> What you have to do: In the data that follows, find the line with "end else None"; transcribe it, every later line up to the one with "Lemma scan_hex_range n", and that line as well, exactly and with no others.

[Stored data]
+--

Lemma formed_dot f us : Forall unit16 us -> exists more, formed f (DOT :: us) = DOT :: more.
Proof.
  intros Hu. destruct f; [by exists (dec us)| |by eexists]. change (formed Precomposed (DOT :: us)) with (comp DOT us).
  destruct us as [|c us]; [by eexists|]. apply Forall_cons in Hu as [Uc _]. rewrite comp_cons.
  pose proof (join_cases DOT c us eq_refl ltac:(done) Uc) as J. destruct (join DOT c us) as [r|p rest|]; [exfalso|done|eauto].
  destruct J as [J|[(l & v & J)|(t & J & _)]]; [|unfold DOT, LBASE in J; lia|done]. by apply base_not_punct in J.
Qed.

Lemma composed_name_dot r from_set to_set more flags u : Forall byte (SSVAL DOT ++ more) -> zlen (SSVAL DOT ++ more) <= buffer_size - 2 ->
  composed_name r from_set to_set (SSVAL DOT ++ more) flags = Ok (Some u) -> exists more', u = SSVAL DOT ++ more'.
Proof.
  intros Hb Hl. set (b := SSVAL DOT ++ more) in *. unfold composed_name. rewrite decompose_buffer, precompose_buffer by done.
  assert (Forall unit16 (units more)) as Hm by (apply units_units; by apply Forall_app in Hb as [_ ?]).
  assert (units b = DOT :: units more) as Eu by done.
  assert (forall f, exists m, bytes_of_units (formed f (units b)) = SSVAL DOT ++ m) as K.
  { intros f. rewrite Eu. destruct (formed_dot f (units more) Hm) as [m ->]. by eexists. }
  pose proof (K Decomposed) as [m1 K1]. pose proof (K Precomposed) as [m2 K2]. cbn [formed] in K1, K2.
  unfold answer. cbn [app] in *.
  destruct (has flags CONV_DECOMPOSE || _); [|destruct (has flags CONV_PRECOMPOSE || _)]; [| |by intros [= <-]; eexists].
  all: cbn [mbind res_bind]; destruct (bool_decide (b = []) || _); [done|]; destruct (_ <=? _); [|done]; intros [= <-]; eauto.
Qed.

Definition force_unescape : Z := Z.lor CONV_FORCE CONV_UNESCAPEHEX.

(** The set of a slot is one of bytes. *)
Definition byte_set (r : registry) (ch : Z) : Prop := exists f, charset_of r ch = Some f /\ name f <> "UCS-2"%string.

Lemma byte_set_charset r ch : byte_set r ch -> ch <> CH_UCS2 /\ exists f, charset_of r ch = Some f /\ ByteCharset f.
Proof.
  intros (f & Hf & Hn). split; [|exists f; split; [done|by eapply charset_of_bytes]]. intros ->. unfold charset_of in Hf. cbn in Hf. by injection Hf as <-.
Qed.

+--

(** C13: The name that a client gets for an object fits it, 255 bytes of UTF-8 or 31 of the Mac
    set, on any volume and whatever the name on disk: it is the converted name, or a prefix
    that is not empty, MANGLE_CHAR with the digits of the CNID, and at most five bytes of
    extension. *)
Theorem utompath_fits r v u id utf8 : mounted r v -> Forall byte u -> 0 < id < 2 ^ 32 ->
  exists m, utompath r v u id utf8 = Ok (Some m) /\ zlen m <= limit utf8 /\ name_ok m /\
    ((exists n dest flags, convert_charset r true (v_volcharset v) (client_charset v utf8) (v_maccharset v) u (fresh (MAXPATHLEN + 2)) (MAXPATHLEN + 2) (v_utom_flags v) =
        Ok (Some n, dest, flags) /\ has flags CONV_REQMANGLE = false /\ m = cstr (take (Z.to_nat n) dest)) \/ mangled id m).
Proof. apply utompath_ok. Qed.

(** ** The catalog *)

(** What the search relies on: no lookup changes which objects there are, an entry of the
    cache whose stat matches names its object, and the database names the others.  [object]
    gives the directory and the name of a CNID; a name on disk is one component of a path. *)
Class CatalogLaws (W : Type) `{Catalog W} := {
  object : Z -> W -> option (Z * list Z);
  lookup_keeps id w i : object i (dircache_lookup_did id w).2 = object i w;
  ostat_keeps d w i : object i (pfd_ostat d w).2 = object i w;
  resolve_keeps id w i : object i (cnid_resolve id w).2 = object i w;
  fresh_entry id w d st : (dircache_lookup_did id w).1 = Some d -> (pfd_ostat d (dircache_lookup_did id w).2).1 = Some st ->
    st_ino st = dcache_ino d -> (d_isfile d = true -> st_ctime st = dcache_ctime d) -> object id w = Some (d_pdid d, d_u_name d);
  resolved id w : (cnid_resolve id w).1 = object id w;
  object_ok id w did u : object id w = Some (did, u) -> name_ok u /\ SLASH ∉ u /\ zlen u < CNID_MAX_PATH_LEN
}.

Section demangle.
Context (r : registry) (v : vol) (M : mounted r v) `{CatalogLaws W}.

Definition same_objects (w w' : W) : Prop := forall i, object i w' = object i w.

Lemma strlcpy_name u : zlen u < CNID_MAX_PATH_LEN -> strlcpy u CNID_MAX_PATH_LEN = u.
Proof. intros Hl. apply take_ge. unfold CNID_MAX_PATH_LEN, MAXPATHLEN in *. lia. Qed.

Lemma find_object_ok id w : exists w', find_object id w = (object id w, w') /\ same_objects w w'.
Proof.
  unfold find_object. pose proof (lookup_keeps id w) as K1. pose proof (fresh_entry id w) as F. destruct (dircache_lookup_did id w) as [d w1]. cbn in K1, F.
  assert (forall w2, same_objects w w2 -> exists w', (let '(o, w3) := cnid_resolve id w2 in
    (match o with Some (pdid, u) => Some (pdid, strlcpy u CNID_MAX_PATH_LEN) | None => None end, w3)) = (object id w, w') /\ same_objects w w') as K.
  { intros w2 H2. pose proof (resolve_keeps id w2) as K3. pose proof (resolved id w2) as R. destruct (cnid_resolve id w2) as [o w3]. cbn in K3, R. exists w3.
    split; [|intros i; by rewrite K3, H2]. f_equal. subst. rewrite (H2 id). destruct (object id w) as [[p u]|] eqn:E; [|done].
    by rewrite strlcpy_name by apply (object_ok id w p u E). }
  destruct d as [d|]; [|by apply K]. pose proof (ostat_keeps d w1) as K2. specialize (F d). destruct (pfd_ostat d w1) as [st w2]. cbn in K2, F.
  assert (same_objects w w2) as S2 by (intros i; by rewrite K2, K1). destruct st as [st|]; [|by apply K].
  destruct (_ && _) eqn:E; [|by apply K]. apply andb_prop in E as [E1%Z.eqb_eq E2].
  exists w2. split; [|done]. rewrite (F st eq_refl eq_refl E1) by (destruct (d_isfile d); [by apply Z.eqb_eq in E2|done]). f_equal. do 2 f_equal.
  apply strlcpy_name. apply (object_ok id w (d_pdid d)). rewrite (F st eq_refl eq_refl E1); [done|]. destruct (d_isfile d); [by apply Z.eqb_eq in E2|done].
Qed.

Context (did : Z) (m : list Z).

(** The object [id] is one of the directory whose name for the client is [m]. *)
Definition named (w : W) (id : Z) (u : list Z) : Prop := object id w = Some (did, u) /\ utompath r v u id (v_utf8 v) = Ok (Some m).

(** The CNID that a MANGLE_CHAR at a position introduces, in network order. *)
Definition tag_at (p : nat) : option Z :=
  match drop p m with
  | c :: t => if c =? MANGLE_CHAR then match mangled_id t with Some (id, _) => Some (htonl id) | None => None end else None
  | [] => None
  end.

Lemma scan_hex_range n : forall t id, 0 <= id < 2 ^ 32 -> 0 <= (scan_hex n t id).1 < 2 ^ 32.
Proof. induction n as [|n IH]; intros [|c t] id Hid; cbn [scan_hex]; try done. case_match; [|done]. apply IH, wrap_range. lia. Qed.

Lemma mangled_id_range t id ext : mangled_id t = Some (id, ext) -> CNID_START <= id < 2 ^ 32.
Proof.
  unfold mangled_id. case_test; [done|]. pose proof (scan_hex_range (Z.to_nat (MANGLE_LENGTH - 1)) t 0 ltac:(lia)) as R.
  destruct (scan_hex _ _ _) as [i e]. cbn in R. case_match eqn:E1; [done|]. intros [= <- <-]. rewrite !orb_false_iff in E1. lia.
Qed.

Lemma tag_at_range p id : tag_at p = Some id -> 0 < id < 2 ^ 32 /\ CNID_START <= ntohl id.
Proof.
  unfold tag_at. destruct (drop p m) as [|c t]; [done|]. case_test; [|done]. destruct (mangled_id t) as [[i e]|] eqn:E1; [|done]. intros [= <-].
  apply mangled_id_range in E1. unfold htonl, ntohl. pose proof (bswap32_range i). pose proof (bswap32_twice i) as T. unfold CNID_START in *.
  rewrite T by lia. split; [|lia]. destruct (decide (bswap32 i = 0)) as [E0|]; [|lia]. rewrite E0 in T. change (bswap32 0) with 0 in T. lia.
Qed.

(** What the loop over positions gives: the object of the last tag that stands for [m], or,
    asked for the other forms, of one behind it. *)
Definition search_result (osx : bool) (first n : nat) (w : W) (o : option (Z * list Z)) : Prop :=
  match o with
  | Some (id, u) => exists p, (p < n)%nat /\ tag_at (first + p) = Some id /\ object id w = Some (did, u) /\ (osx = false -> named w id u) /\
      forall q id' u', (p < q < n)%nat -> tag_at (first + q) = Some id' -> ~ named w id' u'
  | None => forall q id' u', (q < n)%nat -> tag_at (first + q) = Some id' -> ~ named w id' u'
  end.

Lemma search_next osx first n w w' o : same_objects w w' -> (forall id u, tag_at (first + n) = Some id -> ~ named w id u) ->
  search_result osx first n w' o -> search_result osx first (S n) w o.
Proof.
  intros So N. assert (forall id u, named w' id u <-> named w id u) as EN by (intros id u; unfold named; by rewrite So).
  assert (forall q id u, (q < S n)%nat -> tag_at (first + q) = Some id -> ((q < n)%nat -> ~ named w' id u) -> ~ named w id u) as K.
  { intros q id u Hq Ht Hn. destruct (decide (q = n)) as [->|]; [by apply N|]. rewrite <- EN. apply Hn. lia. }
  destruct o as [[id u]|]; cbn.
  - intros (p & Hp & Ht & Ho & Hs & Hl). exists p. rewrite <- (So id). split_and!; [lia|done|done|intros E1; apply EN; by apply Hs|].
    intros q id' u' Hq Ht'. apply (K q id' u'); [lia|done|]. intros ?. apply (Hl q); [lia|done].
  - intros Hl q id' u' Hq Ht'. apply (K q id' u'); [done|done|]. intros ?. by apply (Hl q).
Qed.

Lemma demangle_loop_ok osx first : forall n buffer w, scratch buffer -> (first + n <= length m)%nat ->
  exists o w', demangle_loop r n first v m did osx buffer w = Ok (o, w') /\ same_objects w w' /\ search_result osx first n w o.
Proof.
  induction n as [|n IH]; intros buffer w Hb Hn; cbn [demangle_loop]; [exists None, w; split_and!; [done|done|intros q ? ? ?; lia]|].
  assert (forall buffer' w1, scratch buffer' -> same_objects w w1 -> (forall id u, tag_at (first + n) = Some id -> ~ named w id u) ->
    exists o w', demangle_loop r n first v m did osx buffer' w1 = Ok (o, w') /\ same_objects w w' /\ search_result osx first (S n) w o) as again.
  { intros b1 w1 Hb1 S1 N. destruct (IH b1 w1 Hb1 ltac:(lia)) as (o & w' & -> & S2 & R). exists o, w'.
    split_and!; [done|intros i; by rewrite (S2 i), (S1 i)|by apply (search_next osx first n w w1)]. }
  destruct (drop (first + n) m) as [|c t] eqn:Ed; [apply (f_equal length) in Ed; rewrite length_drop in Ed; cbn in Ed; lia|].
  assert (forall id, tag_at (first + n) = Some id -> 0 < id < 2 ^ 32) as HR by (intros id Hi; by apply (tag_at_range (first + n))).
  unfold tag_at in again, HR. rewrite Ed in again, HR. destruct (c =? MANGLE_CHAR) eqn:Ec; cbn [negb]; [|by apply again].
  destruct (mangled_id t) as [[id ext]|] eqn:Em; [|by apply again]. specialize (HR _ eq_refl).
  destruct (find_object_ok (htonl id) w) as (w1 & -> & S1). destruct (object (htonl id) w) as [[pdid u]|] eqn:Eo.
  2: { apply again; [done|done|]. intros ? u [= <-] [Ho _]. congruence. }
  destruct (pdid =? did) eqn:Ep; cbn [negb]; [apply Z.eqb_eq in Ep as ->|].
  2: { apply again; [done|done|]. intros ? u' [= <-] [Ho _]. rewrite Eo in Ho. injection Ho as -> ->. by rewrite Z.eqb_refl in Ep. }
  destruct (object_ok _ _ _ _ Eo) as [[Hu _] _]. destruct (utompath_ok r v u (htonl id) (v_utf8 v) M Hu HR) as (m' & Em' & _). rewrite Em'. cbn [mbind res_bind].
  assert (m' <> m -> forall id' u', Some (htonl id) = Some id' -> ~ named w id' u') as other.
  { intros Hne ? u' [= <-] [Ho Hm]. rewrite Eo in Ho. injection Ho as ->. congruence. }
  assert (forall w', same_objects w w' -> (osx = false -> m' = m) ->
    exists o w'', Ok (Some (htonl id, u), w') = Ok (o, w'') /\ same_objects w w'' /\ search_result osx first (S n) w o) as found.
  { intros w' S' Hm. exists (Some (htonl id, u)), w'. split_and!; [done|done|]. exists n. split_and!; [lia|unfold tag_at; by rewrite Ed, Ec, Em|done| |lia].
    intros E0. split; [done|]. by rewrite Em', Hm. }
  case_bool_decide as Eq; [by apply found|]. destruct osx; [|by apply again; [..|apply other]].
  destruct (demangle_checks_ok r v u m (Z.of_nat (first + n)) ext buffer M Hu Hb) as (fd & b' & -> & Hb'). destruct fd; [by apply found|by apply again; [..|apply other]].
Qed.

+--

> Finished exercise:
  | c :: t => if c =? MANGLE_CHAR then match mangled_id t with Some (id, _) => Some (htonl id) | None => None end else None
  | [] => None
  end.

Lemma scan_hex_range n : forall t id, 0 <= id < 2 ^ 32 -> 0 <= (scan_hex n t id).1 < 2 ^ 32.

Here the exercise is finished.